J. M. A. : C’est là l’une des grandes faiblesses de la période. La montée du chômage de masse, la précarisation du marché du travail et les changements dans la coordination de la production dans les entreprises (processus d’externalisation, de sous-traitance, etc.) ont provoqué, ces dernières années, un affaiblissement important du pouvoir des travailleurs et des syndicats.

La grande contradiction actuelle est qu’en tant que citoyens, il existe une grande capacité de lutte dans la rue, mais en tant que travailleurs, c’est très faible. Nous avons peut être perdu la peur comme citoyens, mais comme travailleurs c’est la peur et la résignation qui prédominent encore.

Or, pour provoquer une crise politique capable d’ébranler tout l’édifice, il est vital que le capital perde le contrôle dans les lieux de travail. Et nous en sommes encore loin.

 

Vous consacrez un chapitre à l’importance de lier le mouvement indigné à la lutte contre le changement climatique…

E. V. : La crise climatique, environnementale et écologique est une autre face de cette crise multiforme qui nous affecte. Selon moi, le défi est de relier la lutte du mouvement indigné, qui en Europe est très centré sur les politiques économiques et sociales, avec la lutte du mouvement pour la justice climatique. Les deux questions sont intimement liées, elles sont le fruit de la logique du système capitaliste qui place les intérêts particuliers et privés au dessus des besoins sociaux collectifs.

 

L’anticapitalisme est-il la solution ?

J. M. A. : C’est la réponse la plus conséquente aujourd’hui. La crise nous montre le visage le plus brutal du capitalisme. C’est un système incapable de satisfaire les besoins élémentaires de la majorité de la population et qui menace la survie elle-même de l’humanité et de l’écosystème. En outre, il s’agit d’un système qui connaît périodiquement des crises comme celle d’aujourd’hui qui, malgré le fait qu’elle est l’une des plus importantes de l’histoire, fait partie du fonctionnement habituel du capitalisme. Les problèmes que nous avons aujourd’hui ne peuvent se résoudre avec des changements superficiels, cosmétiques, un changement en profondeur est nécessaire.

 

C’est là le projet de l’anticapitalisme ?

J. M. A. : Ce qu’il exprime, c’est la volonté que le monde change de base. A d’autres moments de l’histoire, cette volonté s’est exprimée à travers d’autres concepts, comme ceux du socialisme, du communisme, qui, à l’échelle des masses, représentaient l’espoir de construire un autre monde. Ces concepts, avec tout ce qui s’est passé au XXe siècle, sont souvent associés à des choses qui n’ont rien de commun avec l’idée originale.
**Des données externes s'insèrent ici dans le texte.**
(** X13: when [volumeFromID] returns an error -- the provider's, or its own
    "cannot find volume" -- [main] panics with that error as it is, having
    made one metadata lookup and the one describe call: it does not ask for
    the instance id, makes no attach request and runs no command. *)
Theorem main_volume_not_located host f w w1 az w2 e :
  useEBS f = true ->
  session_NewSession host w = (None, w1) ->
  metadata_GetMetadata host "placement/availability-zone" w1 = (inl az, w2) ->
  let locate := volumeFromID (host_env host) (ebsVolumeID f) az w2 in
  snd (result_of locate) = Some e ->
  main host f w
  = (inr (PanicError e), world_of locate,
     [EvNewSession None;
      EvGetMetadata "placement/availability-zone" (inl az);
      EvCall (EvDescribeVolumes (locate_input (ebsVolumeID f) az)
                (fst (svc_DescribeVolumes (host_env host)
                        (locate_input (ebsVolumeID f) az) w2)))]).
Proof.
  intros Hf Hs Hm locate He. subst locate.
  unfold main, attach_stage, pbind, NewSession, GetMetadata, call, must, pret, panic.
  rewrite Hs. cbn [fst snd]. rewrite Hm. cbn [fst snd]. rewrite Hf.
  rewrite volumeFromID_run in *. cbv zeta in *.
  unfold result_of, world_of in *. cbn [fst snd] in *.
  rewrite He. reflexivity.
Qed.
Lemma traverse_acc selectionSet :
  ∀ used, traverse selectionSet used = traverse selectionSet ∅ ∪ used.
Proof.
  induction selectionSet using selectionSet_induction
    with (Q := λ selection,
            ∀ used, visitSelection used selection
                    = visitSelection ∅ selection ∪ used).
  - intros used. rewrite !traverse_foldl. revert used.
    induction H as [|selection rest Hsel _ IH]; intros used; simpl.
    + clear. set_solver.
    + rewrite (IH (visitSelection used selection)),
        (IH (visitSelection ∅ selection)), (Hsel used).
      clear. set_solver.
  - done.
  - intros used. simpl. clear. set_solver.
  - intros used. simpl. clear. set_solver.
  - done.
Qed.

Lemma visitDefinition_acc used def :
  visitDefinition used def = spreads def ∪ used.
Proof.
  unfold spreads. destruct def; simpl; try apply traverse_acc. set_solver.
Qed.

Lemma elem_of_foldl_visit defs used name :
  name ∈ foldl visitDefinition used defs ↔
  name ∈ used ∨ ∃ def, def ∈ defs ∧ name ∈ spreads def.
Proof.
  revert used. induction defs as [|def defs IH]; intros used; simpl.
  - split; [auto|]. intros [?|(?&Hin&_)]; [done|]. by apply elem_of_nil in Hin.
  - rewrite IH, visitDefinition_acc, elem_of_union. split.
    + intros [[?|?]|(d&?&?)]; eauto.
      * right. exists def. split; [left|done].
      * right. exists d. split; [by right|done].
    + intros [?|(d&[->|?]%elem_of_cons&?)]; eauto.
Qed.

Lemma elem_of_findFragmentSpreads doc name :
  name ∈ findFragmentSpreads doc ∅ ↔
  ∃ def, def ∈ definitions doc ∧ name ∈ spreads def.
Proof.
  unfold findFragmentSpreads. rewrite elem_of_foldl_visit. set_solver.
Qed.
Il est certain que le mouvement et les luttes elles-mêmes vont se réapproprier les anciens concepts ou bien en inventeront de nouveaux afin d’exprimer cet horizon d’une alternative de société.

Le système actuel n’a pas de solution et un changement complet apparaît nécessaire pour passer d’un système qui repose sur la propriété privée et la richesse, vers un autre qui prend appui sur les biens communs : pour passer d’un système qui se base sur la concurrence et l’égoïsme, à un autre qui se fonde sur la défense du collectif et sur la solidarité.

1. L’interview intégrale est disponible en espagnol sur le site de la revue La Marea – www.lamarea.com – et en français sur le site anticapitaliste belge Avanti4 : www.avanti4.be

2. Planeta Indignado. Ocupando el futuro, ed. Sequitur, 216 pages, 14 euros. Voir www.sequitur.es

3. « 15M » : le mouvement des Indignés a été lancé le 15 mai 2011 par des manifestations ayant rassemblé des centaines de milliers de personnes dans 58 villes de l’Etat espagnol.

4. Parti socialiste ouvrier espagnol, social-libéral.

5. Parti populaire, droite conservatrice.